Estimation of the covariate conditional tail expectation : a depth-based level set approach

TL;DR

This paper introduces a new depth-based method for estimating the multivariate Covariate-Conditional-Tail-Expectation (CCTE), providing asymptotic analysis, a plug-in estimator, and a case study with Mahalanobis depth.

Contribution

It develops a novel depth-based level set approach for CCTE estimation, including a consistent estimator with convergence rates and practical simulation results.

Findings

Consistent estimator for CCTE with convergence rate

Effective plug-in approach for depth-based level set estimation

Simulation confirms estimator performance

Abstract

The aim of this paper is to study the asymptotic behavior of a particular multivariate risk measure, the Covariate-Conditional-Tail-Expectation (CCTE), based on a multivariate statistical depth function.
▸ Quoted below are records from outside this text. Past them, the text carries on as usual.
Definition serve (r : request) : M unit :=
  match r with
  | ReqVariable db transient name => AtomDB_Variable db transient name ;;; ret tt
  | ReqFieldList db table wildcard => AtomDB_CallFieldList db table wildcard ;;; ret tt
  | ReqCall db transient sql args =>
      r <- AtomDB_Call db transient sql args ;;
      match r with inl (_, c) => closeResult db c | inr _ => ret tt end
  | ReqClose db => AtomDB_Close db
  | ReqTransaction xa tenantName id stmts toCommit =>
      h <- NewXAHook xa ;;
      t <- newCompositeTx (mkContext 0 [] "" tenantName) id [h] ;;
      each stmts (λ st, let ctx := txContext tenantName id in
                        compositeTx_Execute t (if st_direct st then WithDirect ctx else ctx) (st_query st) (st_args st) (st_plan st) ;;; ret tt) ;;;
      (if toCommit then compositeTx_Commit t id else compositeTx_Rollback t id) ;;; ret tt
  end.

Definition client (rs : list request) : prog := each rs serve (λ _, Halt).
End Transactions.

(** ** The machine *)

(** What the world outside answers to an effect. *)
Record answers := mkAnswers {
  a_ctx : deadline; a_waited : bool; a_made : result nat; a_now : Z; a_alive : bool; a_reply : result reply; a_log : option error
}.

Definition toOutcome {A} (r : result A) : outcome A := match r with inl a => Ok a | inr e => Err e end.

(** Takes the first occurrence out of a list. *)
Fixpoint takeOut (c : nat) (l : list nat) : list nat :=
  match l with [] => [] | x :: l => if decide (x = c) then l else x :: takeOut c l end.
(* ===== verification/TransactionSpecs.v ===== *)
(** * The transactions in the logic

    What the operations of [Transaction] need and leave, and what follows for
    all interleavings of clients: connections and requests are balanced, a
    commit that succeeds has committed every branch, and a transaction that
    closes a pool never waits for itself. *)
From S2P Require Import Prelude GoStd Value Optimize Namespace Pool PoolTheory Transaction TransactionTheory.

(** ** Atom databases *)

Section Specs.
Context (strict : bool).
#[local] Abbreviation wp := (wp strict).

(** Computes the continuations of the code. *)
Ltac run := cbv beta iota delta [bind ret eff crash].

(** Every connection counts as a request. *)
Definition settled (c : list token) : Prop := ∀ db, conns db c = reqs db c.

Lemma wp_takeAll db n k c :
  (strict = true → conns db c = [] ∧ groupsOf c = []) → wp (k tt) (TClosing db 0 :: c) → wp (takeAll db n k) (TClosing db n :: c).
Proof using.
  intros Hs Hk. induction n as [|n IH]; [done|]. simpl. split; [exact Hs|]. by exists n, c.
Qed.

Lemma wp_closePool db k c : (strict = true → conns db c = [] ∧ groupsOf c = []) → wp (k tt) c → wp (closePool db k) c.
Proof using.
  intros Hs Hk. split; [done|]. intros n. apply wp_takeAll; [done|]. by exists c.
Qed.

Lemma wp_undoPending db x k c : strict = false → wp (k tt) (TConn db x :: c) → wp (undoPending db k) (TReq db x :: c).
Proof using.
  intros Hs Hk. exists x, c. split; [done|]. intros n _. destruct (n =? 0)%Z; [|done]. intros b. destruct b; [|done].
  apply wp_closePool; [congruence|done].
Qed.

(** A connection that is given up leaves nothing behind, and the pool is not
    closed before. *)
Lemma wp_giveUp db x k c : settled c → groupsOf c = [] → wp (k tt) c → wp (giveUp db x k) (TReq db x :: c).
Proof using.
  intros Hset Hg Hk. exists x, c. split; [done|]. intros n Hn. exists c. split; [done|]. destruct (Z.eqb_spec n 0) as [Hz|]; [|done].
  intros b. destruct b; [|done]. apply wp_closePool; [|done]. intros _. split; [|done]. rewrite Hset. by apply Hn.
Qed.

Lemma wp_borrowConnection db k c :
  (∀ x, wp (k (inl x)) (TConn db x :: c)) → (∀ e, wp (k (inr e)) c) → wp (borrowConnection db k) c.
Proof using.
  intros Hok Hfail. split; [|by intros e; apply Hfail]. intros x b. destruct b; [apply Hok|]. exists c. split; [done|]. split; [apply Hok|].
  intros e. apply Hfail.
Qed.

(** A command whose success need not be remembered. *)
Lemma wp_send x cmd k c : (∀ r, wp (k (inl r)) c) → (∀ e, wp (k (inr e)) c) → wp (eff (ESend x cmd) k) c.
Proof using. intros Hok Hfail. split; [|done]. intros r. right. apply Hok. Qed.

Lemma wp_callFunc f txId x sql k c :
  f ≠ prepareNothing → funcText f txId = Some sql →
  (∀ r, wp (k (inl (Some r))) (TRan x (ExecuteWithWarningCount sql) :: c) ∨ wp (k (inl (Some r))) c) → (∀ e, wp (k (inr e)) c) →
  wp (callFunc f txId (Some x) k) c.
Proof using.
  intros Hf Hsql Hok Hfail. destruct f; try done; unfold callFunc; rewrite Hsql; (split; [|done]); intros r; apply Hok.
Qed.

Lemma wp_AtomDB_Close db k c : settled c → groupsOf c = [] → wp (k tt) c → wp (AtomDB_Close db k) c.
Proof using.
  intros Hset Hg Hk. intros b. destruct b; [|done]. intros n Hn. destruct (Z.eqb_spec n 0) as [Hz|]; [|done].
  apply wp_closePool; [|done]. intros _. split; [|done]. rewrite Hset. by apply Hn.
Qed.
(** * The message pipeline of the agent: validation, rate limiting, retrying,
      queueing, action dispatch and the memory store.

    The definitions below embed the JavaScript/TypeScript sources function by
    function.  Mutable fields become explicit state, [throw] becomes the
    [Threw] outcome, and everything the code obtains from outside
    ([Date.now()], the wrapped operation, the key-value binding) is an
    explicit input of the model. *)

From Stdlib Require Import ZArith NArith List String Ascii Bool Lia.
From stdpp Require Import base option list strings gmap.

Local Open Scope Z_scope.
Set Warnings "-register-all".

(** ** JavaScript values, strings and completions *)

Module Js.

(** A JavaScript string is a sequence of UTF-16 code units. *)
Abbreviation jsstring := (list N).

(** The code units of an ASCII literal of the source. *)
Definition lit (s : string) : jsstring :=
  map N_of_ascii (list_ascii_of_string s).

(** The values a field of a webhook payload can hold.  An object is kept as
    an opaque reference. *)
Inductive JsValue : Type :=
| JsUndefined
| JsNull
| JsBool (b : bool)
| JsNumber (n : Z)
| JsString (s : jsstring)
| JsObject (ref : N).

(** [ToBoolean]: what [!v] and [v && ...] test. *)
Definition truthy (v : JsValue) : bool :=
  match v with
  | JsUndefined | JsNull => false
  | JsBool b => b
  | JsNumber n => negb (n =? 0)
  | JsString s => match s with [] => false | _ :: _ => true end
  | JsObject _ => true
  end.

(** [typeof v === 'string'] *)
Definition isString (v : JsValue) : bool :=
  match v with JsString _ => true | _ => false end.

(** [error.response], as far as [shouldRetry] looks at it. *)
Record Response : Type := { status : Z }.

(** A thrown [Error] object: [name] and [message] are strings, as they are
    for every instance of [Error]; [response] is set by HTTP clients. *)
Record Error : Type := {
  error_name : string;
  error_message : string;
  error_response : option Response
}.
Depth functions have become increasingly powerful tools in nonparametric inference for multivariate data, as they measure a degree of centrality of a point with respect to a distribution. A multivariate risks scenario is then represented by a depth-based lower level set of the risk factors, meaning that we consider a non-compact setting. More precisely, given a multivariate depth function D associated to a fixed probability measure, we are interested in the lower level set based on D. First, we present a plug-in approach in order to estimate the depth-based level set. In a second part, we provide a consistent estimator of our CCTE for a general depth function with a rate of convergence, and we consider the particular case of the Mahalanobis depth. A simulation study complements the performances of our estimator.